[Input data]
(* ===== verification/Node.v ===== *)
(** * Array accessors and their memory (src/llbt/node.hpp, node.cpp, and the
      accessor state of array.hpp)

    An accessor is a record: the ref, the block of memory it is attached to
    (header at offset 0, data at offset 8), and the cached size, width and
    flags.  The allocator is an interface; the accessor never sees more of it
    than allocation, reallocation, release and the read-only test.  The parent
    is represented by the ref it holds for this child ([update_parent] changes
    it). *)

From S2P Require Import Prelude Bytes NodeHeader ArrayDirect.

(** ** The allocator interface (src/llbt/alloc.hpp) *)

Class Allocator (A : Type) := {
  al_alloc : A -> Z -> Z * bytes * A;
  al_realloc : A -> Z -> bytes -> Z -> Z -> Z * bytes * A;
  al_free : A -> Z -> bytes -> A;
  al_is_read_only : A -> Z -> bool }.

(** What every client relies on.  A ref is read-only when it lies below a
    baseline that these calls do not move; new blocks hold arbitrary bytes. *)
Class AllocatorSpec (A : Type) `{Allocator A} := {
  al_alloc_writable s n : al_is_read_only s (al_alloc s n).1.1 = false;
  al_alloc_bytes s n : is_bytes (al_alloc s n).1.2;
  al_alloc_ro s n r : al_is_read_only (al_alloc s n).2 r = al_is_read_only s r;
  al_realloc_writable s r m old new : al_is_read_only s (al_realloc s r m old new).1.1 = false;
  al_realloc_bytes s r m old new : is_bytes m -> is_bytes (al_realloc s r m old new).1.2;
  al_realloc_copies s r m old new x :
    0 <= x < old -> old <= new -> (al_realloc s r m old new).1.2 x = m x;
  al_realloc_ro s r m old new r' : al_is_read_only (al_realloc s r m old new).2 r' = al_is_read_only s r';
  al_free_ro s r m r' : al_is_read_only (al_free s r m) r' = al_is_read_only s r' }.

(** ** Accessor state *)

Record Arr := mkArr {
  a_ref : Z;
  a_mem : bytes;
  a_size : Z;
  a_width : Z;
  a_lbound : Z;
  a_ubound : Z;
  a_is_inner : bool;
  a_has_refs : bool;
  a_context_flag : bool;
  a_parent_ref : Z }.

Definition with_mem (a : Arr) (m : bytes) : Arr :=
  mkArr (a_ref a) m (a_size a) (a_width a) (a_lbound a) (a_ubound a) (a_is_inner a) (a_has_refs a)
    (a_context_flag a) (a_parent_ref a).
Definition with_block (a : Arr) (ref : Z) (m : bytes) : Arr :=
  mkArr ref m (a_size a) (a_width a) (a_lbound a) (a_ubound a) (a_is_inner a) (a_has_refs a)
    (a_context_flag a) (a_parent_ref a).
Definition with_size (a : Arr) (n : Z) : Arr :=
  mkArr (a_ref a) (a_mem a) n (a_width a) (a_lbound a) (a_ubound a) (a_is_inner a) (a_has_refs a)
    (a_context_flag a) (a_parent_ref a).

Definition update_parent (a : Arr) : Arr :=
  mkArr (a_ref a) (a_mem a) (a_size a) (a_width a) (a_lbound a) (a_ubound a) (a_is_inner a) (a_has_refs a)
    (a_context_flag a) (a_ref a).

(** The header is at offset 0 of the block and the data at [data]. *)
Definition data : Z := header_size.

Definition update_width_cache_from_header (a : Arr) : Arr :=
  let width := get_width_from_header (a_mem a) 0 in
  mkArr (a_ref a) (a_mem a) (a_size a) width (default 0 (lbound_for_width width))
    (default 0 (ubound_for_width width)) (a_is_inner a) (a_has_refs a) (a_context_flag a) (a_parent_ref a).

(** [Array::init_from_mem]. *)
Definition init_from_mem (ref : Z) (m : bytes) (parent_ref : Z) : Arr :=
  update_width_cache_from_header
    (mkArr ref m (get_size_from_header m 0) 0 0 0 (get_is_inner_bptree_node_from_header m 0)
       (get_hasrefs_from_header m 0) (get_context_flag_from_header m 0) parent_ref).

Definition calc_byte_len (num_items width : Z) : Z :=
  let bits := num_items * width in
  let bytes := (bits + 7) / 8 in
  bytes + header_size.

Definition calc_item_count (bytes width : Z) : Z :=
  if width =? 0 then 2 ^ 64 - 1
  else
    let bytes_data := u64 (bytes - header_size) in
    let total_bits := u64 (bytes_data * 8) in
    total_bits / width.

Section Node.
Context {A : Type} `{Allocator A}.

Definition is_read_only (s : A) (a : Arr) : bool := al_is_read_only s (a_ref a).

(** [get_wtype_from_header] of a well-formed node; the unnamed pattern copies no more than the header. *)
Definition header_byte_size (m : bytes) (size : Z) : Z :=
  match get_wtype_from_header m 0 with
  | Some wtype => calc_byte_size wtype size (get_width_from_header m 0)
  | None => Z.land (0 + 7) (Z.lnot 7) + header_size
  end.

Definition do_copy_on_write (s : A) (a : Arr) (minimum_size : Z) : A * Arr :=
  let array_size := header_byte_size (a_mem a) (a_size a) in
  let new_size := Z.max array_size minimum_size in
  let new_size := Z.land (new_size + 0x7) (Z.lnot 0x7) in
  let new_size := new_size + 64 in
  let '(ref, fresh, s) := al_alloc s new_size in
  let m := blit fresh 0 (a_mem a) 0 array_size in
  let old_ref := a_ref a in
  let old_begin := a_mem a in
  let a := with_block a ref (set_capacity_in_header new_size m 0) in
  let a := update_parent a in
  (al_free s old_ref old_begin, a).

Definition copy_on_write (s : A) (a : Arr) : A * Arr :=
  if is_read_only s a then do_copy_on_write s a 0 else (s, a).

(** The new capacity [Node::alloc] asks for. *)
Definition grown_capacity (orig_capacity_bytes needed_bytes : Z) : Z :=
  let new_capacity_bytes := u64 (orig_capacity_bytes * 2) in
  let new_capacity_bytes :=
    if new_capacity_bytes <? orig_capacity_bytes then max_array_payload_aligned else new_capacity_bytes in
  let new_capacity_bytes :=
    if max_array_payload_aligned <? new_capacity_bytes then max_array_payload_aligned else new_capacity_bytes in
  if new_capacity_bytes <? needed_bytes then
    let rest := Z.land (Z.lnot needed_bytes) 0x7 + 1 in
    if rest <? 8 then needed_bytes + rest else needed_bytes
  else new_capacity_bytes.

Definition node_alloc (s : A) (a : Arr) (init_size new_width : Z) : A * Arr :=
  let needed_bytes := calc_byte_len init_size new_width in
  let '(s, a) := if is_read_only s a then do_copy_on_write s a needed_bytes else (s, a) in
  let orig_capacity_bytes := get_capacity_from_header (a_mem a) 0 in
  let orig_width := get_width_from_header (a_mem a) 0 in
  let '(s, a) :=
    if orig_capacity_bytes <? needed_bytes then
      let new_capacity_bytes := grown_capacity orig_capacity_bytes needed_bytes in
      let '(ref, m, s) := al_realloc s (a_ref a) (a_mem a) orig_capacity_bytes new_capacity_bytes in
      (s, update_parent (with_block a ref (set_capacity_in_header new_capacity_bytes m 0)))
    else (s, a) in
  let a := if new_width =? orig_width then a else with_mem a (set_width_in_header new_width (a_mem a) 0) in
  let a := with_mem a (set_size_in_header init_size (a_mem a) 0) in
  (s, with_size a init_size).

(** [Array::alloc]. *)
Definition array_alloc (s : A) (a : Arr) (init_size new_width : Z) : A * Arr :=
  let '(s, a) := node_alloc s a init_size new_width in (s, update_width_cache_from_header a).

Definition set_header_size (a : Arr) (value : Z) : Arr := with_mem a (set_size_in_header value (a_mem a) 0).

Definition initial_capacity : Z := 128.

Definition create_node (s : A) (size : Z) (context_flag : bool) (type : NodeType) (width_type : WidthType)
    (width : Z) : A * (Z * bytes) :=
  let byte_size_0 := calc_byte_size width_type size width in
  let byte_size := Z.max byte_size_0 initial_capacity in
  let '(ref, m, s) := al_alloc s byte_size in
  let is_inner := match type with type_InnerBptreeNode => true | _ => false end in
  let has_refs := match type with type_Normal => false | _ => true end in
  (s, (ref, init_header m 0 is_inner has_refs context_flag width_type width size byte_size)).
End Node.

(** ** Well-formed accessors *)

(** Arrays up to this many elements stay below the header's capacity field
    whatever their width. *)
Definition max_elems : Z := 16777000.

Definition header_of (a : Arr) (capacity : Z) : Header :=
  mkHeader (a_is_inner a) (a_has_refs a) (a_context_flag a) (Some wtype_Bits) (a_width a) (a_size a) capacity.

(** The capacity field is meaningful in writable memory only (on disk those
    bytes hold a checksum). *)
Definition capacity_ok (a : Arr) (capacity : Z) : Prop :=
  data + span (a_width a) (a_size a) <= capacity /\ capacity mod 8 = 0 /\ 0 <= capacity < 2 ^ 27.

Section Spec.
Context {A : Type} `{AllocatorSpec A}.

Record arr_wf (s : A) (a : Arr) : Prop := {
  wf_bytes : is_bytes (a_mem a);
  wf_header : exists capacity, read_header (a_mem a) 0 = header_of a capacity /\
    (is_read_only s a = false -> capacity_ok a capacity);
  wf_size : 0 <= a_size a <= max_elems;
  wf_width : valid_width (a_width a);
  wf_bounds : lbound_for_width (a_width a) = Some (a_lbound a) /\ ubound_for_width (a_width a) = Some (a_ubound a);
  wf_parent : a_parent_ref a = a_ref a }.

Lemma read_header_ext m m' h : (forall x, h <= x < h + 8 -> m x = m' x) -> read_header m h = read_header m' h.
Proof.
  intros E. unfold read_header, get_is_inner_bptree_node_from_header, get_hasrefs_from_header,
    get_context_flag_from_header, get_wtype_from_header, get_width_from_header, get_size_from_header,
    get_capacity_from_header.
  by rewrite (E h), (E (h + 1)), (E (h + 2)), (E (h + 4)), (E (h + 5)), (E (h + 6)), (E (h + 7)) by lia.
Qed.

Lemma span_bound w n : valid_width w -> 0 <= n <= max_elems -> 0 <= span w n <= 8 * n.
Proof.
  intros Hw Hn. pose proof Hw as Hw'. unfold span. width_cases Hw'; split; (apply Z.div_pos; lia) || dlia.
Qed.

Lemma calc_byte_len_span n w : calc_byte_len n w = data + span w n.
Proof. unfold calc_byte_len, data, span. lia. Qed.

Lemma grown_capacity_ok cap needed :
  0 <= cap -> cap mod 8 = 0 -> cap < needed -> 0 <= needed <= 2 ^ 27 - 64 ->
  let c := grown_capacity cap needed in needed <= c /\ c mod 8 = 0 /\ cap <= c /\ 0 <= c < 2 ^ 27.
Proof.
  intros Hc Hc8 Hlt Hn. unfold grown_capacity, max_array_payload_aligned.
  change (2 ^ 27) with 134217728 in *.
  rewrite u64_small by (change (2 ^ 64) with 18446744073709551616; lia).
  change 0x7 with (Z.ones 3). rewrite Z.land_ones by lia. unfold Z.lnot. change (2 ^ 3) with 8.
  repeat zdec; dlia.
Qed.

[Your objective]
In the listing above, find each line with "interface" and copy it.

[Completed task]
    flags.  The allocator is an interface; the accessor never sees more of it
(** ** The allocator interface (src/llbt/alloc.hpp) *)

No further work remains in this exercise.